YOUR INSTRUCTIONS:
Whenever a line carries the word "Definition", pull it out of the entries.

** EXERCISE DATA follows **

(** ** Keys outlive their tokens *)
(** The actions of a fleet nobody attacks, as far as [key] is concerned: it is
    not revoked, no other key with its kid is imported, and every pod that
    imports keeps retired keys for at least [D]. *)
Inductive routine (key : signingKey) (D : Z) : fleet → fleet → Prop :=
| r_time f t : 0 ≤ t → routine key D f (mkFleet (sdb f) (fclock f + t) (pods f) (imported f))
| r_start f ks retention : New master retention = Some ks → routine key D f (mkFleet (sdb f) (fclock f) (pods f ++ [ks]) (imported f))
| r_import f up i ks seen nonce key' r d' ks' :
    pods f !! i = Some ks → (∀ n, nonce = Some n → String.length n = nonceSize) → D ≤ retentionPeriod ks →
    (KIDFromPublicKey (public key') = KIDFromPublicKey (public key) → key' = key) →
    Import up seen nonce (fclock f) key' (sdb f) ks = (r, d', ks') →
    routine key D f (mkFleet d' (fclock f) (<[i := ks']> (pods f)) (key' :: imported f))
| r_revoke f up i ks kid r d' ks' :
    pods f !! i = Some ks → kid ≠ KIDFromPublicKey (public key) → Revoke up kid (fclock f) (sdb f) ks = (r, d', ks') →
    routine key D f (mkFleet d' (fclock f) (<[i := ks']> (pods f)) (imported f))
| r_refresh f up i ks r ks' :
    pods f !! i = Some ks → RefreshKeys up (fclock f) (sdb f) ks = (r, ks') →
    routine key D f (mkFleet (sdb f) (fclock f) (<[i := ks']> (pods f)) (imported f))
| r_stop f i ks : pods f !! i = Some ks → routine key D f (mkFleet (sdb f) (fclock f) (<[i := Stop ks]> (pods f)) (imported f))
| r_sweep f up : routine key D f (mkFleet (CleanupExpired up (fclock f) (sdb f)).2 (fclock f) (pods f) (imported f)).
Lemma routine_action key D f f' : routine key D f f' → action f f'.
Proof.
  destruct 1; [by apply a_time|by eapply a_start|by eapply a_import|by eapply a_revoke|by eapply a_refresh|by apply a_stop|by apply a_sweep].
Qed.
Lemma routine_clock key D f f' : routine key D f f' → fclock f ≤ fclock f'.
Proof. destruct 1; cbn; lia. Qed.

(** The row of [key]: it opens to it, and it is active or retired no earlier
    than [until]. *)
Definition held_row (key : signingKey) (until : Z) (r : KeyRow) : Prop :=
  public_key r = MarshalPKIXPublicKey (public key) ∧
  Decrypt (private_key r) master (KIDFromPublicKey (public key)) = Some (MarshalSigningKeyPEM key) ∧
  (kStatus r = Active ∧ kExpiresAt r = None ∨ kStatus r = Retired ∧ ∃ e, kExpiresAt r = Some e ∧ until ≤ e).
Definition held (key : signingKey) (until : Z) d : Prop :=
  ∃ r, signing_keys d !! KIDFromPublicKey (public key) = Some r ∧ held_row key until r.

** End of EXERCISE DATA **

EXPECTED ANSWER:
Definition held_row (key : signingKey) (until : Z) (r : KeyRow) : Prop :=
Definition held (key : signingKey) (until : Z) d : Prop :=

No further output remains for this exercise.